Requirement: From the data below, repeat exactly the lines from the line with "- simpl. by rewrite drop_nil, app_nil_r." to the line with "rewrite length_app. lia.", both included.

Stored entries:
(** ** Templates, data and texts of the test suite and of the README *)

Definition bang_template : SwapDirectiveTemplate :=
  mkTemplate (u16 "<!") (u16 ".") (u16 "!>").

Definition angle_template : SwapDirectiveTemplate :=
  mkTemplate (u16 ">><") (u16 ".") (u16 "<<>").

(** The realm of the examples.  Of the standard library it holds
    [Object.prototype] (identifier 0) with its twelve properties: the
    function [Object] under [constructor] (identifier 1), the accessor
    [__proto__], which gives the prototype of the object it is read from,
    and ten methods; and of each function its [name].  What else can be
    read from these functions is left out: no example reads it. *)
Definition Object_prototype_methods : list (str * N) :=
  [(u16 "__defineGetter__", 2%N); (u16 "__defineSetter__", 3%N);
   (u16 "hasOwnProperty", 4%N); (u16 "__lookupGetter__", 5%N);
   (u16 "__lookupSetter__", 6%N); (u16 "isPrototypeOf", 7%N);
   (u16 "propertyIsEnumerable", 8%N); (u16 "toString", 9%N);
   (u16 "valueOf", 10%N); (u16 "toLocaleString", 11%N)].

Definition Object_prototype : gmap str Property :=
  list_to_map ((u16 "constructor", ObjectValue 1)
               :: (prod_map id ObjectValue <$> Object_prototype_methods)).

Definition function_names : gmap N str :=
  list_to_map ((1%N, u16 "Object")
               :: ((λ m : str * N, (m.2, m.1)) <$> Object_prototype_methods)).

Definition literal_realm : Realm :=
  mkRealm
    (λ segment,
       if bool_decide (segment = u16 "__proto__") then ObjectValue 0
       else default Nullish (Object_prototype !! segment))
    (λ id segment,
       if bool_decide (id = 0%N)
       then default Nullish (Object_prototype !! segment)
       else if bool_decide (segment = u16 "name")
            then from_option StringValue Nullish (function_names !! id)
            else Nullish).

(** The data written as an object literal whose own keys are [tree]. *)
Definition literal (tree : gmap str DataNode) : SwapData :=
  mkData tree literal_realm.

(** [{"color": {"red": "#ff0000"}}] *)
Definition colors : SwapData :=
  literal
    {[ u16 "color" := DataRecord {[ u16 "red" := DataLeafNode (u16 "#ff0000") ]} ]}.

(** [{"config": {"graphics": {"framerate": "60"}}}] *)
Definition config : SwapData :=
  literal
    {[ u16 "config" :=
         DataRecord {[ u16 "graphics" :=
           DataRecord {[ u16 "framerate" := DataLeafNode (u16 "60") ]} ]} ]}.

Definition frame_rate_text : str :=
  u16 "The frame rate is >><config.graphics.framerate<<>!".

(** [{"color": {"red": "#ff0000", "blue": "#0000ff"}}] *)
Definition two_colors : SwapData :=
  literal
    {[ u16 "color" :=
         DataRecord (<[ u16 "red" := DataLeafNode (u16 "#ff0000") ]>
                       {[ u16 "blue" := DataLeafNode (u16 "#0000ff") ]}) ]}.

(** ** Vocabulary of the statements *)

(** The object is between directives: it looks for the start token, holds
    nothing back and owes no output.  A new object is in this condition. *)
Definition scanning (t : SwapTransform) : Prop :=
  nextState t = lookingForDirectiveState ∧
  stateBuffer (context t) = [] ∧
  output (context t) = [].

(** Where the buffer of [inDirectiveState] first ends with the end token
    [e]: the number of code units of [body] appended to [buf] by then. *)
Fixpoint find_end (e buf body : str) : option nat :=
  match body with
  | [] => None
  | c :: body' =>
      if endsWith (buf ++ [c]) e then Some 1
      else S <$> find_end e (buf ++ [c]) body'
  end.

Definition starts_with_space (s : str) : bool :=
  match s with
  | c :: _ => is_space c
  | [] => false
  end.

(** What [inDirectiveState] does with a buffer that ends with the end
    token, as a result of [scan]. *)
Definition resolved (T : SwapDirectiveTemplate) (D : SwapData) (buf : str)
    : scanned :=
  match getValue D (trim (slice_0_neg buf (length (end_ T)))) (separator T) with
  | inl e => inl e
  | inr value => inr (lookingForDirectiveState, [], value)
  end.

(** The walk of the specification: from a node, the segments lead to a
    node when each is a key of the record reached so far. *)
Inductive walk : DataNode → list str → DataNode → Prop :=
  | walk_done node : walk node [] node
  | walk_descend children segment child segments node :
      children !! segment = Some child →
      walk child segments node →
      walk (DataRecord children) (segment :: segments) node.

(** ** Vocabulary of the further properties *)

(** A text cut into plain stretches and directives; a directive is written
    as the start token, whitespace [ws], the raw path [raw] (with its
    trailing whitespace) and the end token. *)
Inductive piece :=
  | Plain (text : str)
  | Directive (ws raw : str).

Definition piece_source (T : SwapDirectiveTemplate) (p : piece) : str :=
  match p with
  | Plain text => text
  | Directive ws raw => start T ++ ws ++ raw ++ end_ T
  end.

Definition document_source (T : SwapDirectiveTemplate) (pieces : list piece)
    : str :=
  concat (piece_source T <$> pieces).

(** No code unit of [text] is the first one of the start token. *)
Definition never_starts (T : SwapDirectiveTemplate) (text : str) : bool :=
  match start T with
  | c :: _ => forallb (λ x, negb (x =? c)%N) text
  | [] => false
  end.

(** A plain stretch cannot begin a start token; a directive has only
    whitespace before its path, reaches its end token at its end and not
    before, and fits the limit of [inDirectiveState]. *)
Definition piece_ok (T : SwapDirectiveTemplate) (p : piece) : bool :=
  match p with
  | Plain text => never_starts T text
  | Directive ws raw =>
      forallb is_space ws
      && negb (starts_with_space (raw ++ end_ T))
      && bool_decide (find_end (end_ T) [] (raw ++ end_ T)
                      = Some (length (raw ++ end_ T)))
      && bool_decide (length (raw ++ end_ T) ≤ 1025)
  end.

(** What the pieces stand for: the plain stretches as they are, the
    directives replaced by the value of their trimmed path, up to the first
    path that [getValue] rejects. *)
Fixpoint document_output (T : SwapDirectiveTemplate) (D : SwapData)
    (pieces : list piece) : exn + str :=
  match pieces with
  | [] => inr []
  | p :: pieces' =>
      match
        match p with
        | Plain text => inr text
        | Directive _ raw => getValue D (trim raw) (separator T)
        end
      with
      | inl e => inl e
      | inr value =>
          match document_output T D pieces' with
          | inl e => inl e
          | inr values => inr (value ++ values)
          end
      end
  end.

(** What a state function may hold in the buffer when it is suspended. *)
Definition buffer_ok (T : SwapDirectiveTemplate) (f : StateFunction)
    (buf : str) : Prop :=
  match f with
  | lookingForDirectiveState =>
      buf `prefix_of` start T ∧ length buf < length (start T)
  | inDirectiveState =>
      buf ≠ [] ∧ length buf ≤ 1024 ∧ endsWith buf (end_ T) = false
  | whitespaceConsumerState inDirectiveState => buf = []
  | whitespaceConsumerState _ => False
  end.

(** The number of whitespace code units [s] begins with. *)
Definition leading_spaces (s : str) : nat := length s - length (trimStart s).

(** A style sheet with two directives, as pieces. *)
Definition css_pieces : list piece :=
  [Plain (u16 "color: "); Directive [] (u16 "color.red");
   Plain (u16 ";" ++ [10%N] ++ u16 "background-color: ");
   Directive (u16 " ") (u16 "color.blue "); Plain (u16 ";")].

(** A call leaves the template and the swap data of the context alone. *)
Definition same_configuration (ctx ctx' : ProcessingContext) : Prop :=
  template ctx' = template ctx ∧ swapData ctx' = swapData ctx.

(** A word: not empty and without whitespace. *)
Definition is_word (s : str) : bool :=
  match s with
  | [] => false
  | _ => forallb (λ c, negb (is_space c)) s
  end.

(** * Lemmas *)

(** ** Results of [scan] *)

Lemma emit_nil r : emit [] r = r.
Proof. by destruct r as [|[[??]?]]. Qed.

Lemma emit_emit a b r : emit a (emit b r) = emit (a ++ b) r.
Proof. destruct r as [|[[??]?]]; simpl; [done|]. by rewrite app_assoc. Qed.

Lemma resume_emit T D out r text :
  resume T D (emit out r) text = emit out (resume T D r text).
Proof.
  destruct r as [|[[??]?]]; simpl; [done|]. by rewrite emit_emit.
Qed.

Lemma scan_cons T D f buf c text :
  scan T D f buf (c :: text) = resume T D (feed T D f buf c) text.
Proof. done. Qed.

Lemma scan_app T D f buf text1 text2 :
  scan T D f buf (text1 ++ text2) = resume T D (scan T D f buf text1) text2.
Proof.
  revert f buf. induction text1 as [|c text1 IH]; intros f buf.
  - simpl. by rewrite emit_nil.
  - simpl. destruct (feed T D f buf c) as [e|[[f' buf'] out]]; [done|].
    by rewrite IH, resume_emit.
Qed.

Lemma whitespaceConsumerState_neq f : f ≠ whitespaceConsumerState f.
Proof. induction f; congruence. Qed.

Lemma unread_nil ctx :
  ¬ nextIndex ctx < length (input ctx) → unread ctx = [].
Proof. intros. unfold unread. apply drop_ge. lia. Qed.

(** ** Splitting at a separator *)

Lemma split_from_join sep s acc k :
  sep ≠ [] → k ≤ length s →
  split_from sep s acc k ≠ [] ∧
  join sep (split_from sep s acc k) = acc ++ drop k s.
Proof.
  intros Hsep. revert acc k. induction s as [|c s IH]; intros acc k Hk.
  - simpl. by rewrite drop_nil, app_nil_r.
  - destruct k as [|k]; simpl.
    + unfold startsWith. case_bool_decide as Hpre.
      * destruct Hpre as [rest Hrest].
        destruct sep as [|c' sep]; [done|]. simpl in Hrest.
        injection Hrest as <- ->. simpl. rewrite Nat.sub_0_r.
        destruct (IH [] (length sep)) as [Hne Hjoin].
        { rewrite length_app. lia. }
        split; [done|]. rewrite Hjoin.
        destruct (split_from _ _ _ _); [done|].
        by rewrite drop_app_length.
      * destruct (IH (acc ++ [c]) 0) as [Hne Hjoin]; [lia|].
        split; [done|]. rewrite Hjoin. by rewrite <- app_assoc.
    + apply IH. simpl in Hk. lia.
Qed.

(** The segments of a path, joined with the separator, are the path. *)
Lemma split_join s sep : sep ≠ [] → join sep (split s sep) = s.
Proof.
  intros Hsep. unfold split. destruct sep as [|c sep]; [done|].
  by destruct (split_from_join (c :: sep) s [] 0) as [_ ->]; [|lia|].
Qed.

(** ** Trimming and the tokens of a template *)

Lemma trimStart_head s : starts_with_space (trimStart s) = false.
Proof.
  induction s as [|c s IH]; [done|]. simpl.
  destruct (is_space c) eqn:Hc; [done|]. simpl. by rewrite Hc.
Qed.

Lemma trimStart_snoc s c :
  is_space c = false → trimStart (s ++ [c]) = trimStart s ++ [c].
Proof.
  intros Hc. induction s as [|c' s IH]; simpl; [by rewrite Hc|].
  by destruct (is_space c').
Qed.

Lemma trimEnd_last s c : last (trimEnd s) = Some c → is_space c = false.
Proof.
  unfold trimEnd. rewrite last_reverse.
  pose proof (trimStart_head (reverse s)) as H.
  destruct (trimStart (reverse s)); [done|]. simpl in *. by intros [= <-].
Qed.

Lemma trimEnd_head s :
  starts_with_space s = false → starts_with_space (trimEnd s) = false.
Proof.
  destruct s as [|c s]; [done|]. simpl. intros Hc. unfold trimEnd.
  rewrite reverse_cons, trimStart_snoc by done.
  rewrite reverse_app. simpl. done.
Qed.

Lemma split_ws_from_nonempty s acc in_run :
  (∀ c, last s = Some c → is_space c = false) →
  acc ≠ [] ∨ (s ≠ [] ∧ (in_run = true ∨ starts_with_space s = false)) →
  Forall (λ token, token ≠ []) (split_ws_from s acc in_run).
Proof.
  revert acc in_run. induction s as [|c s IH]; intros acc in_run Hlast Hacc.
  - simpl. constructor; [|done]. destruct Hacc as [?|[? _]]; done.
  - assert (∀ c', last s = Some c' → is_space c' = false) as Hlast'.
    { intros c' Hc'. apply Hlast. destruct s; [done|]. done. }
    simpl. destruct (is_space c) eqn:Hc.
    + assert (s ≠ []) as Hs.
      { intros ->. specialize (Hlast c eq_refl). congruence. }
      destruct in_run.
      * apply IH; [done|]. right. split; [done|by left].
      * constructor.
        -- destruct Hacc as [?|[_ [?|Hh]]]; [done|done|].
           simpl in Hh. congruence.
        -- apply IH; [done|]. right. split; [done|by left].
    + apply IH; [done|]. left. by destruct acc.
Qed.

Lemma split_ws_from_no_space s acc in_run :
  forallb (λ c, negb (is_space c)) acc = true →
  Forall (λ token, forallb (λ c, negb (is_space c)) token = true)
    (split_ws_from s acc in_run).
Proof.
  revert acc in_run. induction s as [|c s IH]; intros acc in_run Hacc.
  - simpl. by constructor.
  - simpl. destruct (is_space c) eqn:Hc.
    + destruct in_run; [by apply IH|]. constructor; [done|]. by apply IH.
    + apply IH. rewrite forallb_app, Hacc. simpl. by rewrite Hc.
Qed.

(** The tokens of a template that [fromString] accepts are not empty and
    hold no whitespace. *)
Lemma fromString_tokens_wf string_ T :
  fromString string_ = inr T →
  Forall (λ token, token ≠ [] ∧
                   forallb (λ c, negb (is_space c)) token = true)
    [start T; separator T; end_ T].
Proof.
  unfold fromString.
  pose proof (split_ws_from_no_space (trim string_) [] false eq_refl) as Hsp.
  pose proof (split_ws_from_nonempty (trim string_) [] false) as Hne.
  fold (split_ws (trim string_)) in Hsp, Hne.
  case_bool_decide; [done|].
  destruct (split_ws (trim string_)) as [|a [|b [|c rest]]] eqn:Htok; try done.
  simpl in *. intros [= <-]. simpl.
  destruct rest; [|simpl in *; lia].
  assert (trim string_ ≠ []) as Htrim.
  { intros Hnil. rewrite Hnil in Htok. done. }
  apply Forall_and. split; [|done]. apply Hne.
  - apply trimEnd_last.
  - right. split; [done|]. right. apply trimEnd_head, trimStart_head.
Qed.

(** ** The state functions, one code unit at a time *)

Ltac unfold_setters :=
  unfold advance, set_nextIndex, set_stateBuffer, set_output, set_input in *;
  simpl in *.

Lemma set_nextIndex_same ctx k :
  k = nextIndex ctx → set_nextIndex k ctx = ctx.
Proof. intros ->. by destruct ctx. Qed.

Exercise response:
  - simpl. by rewrite drop_nil, app_nil_r.
  - destruct k as [|k]; simpl.
    + unfold startsWith. case_bool_decide as Hpre.
      * destruct Hpre as [rest Hrest].
        destruct sep as [|c' sep]; [done|]. simpl in Hrest.
        injection Hrest as <- ->. simpl. rewrite Nat.sub_0_r.
        destruct (IH [] (length sep)) as [Hne Hjoin].
        { rewrite length_app. lia. }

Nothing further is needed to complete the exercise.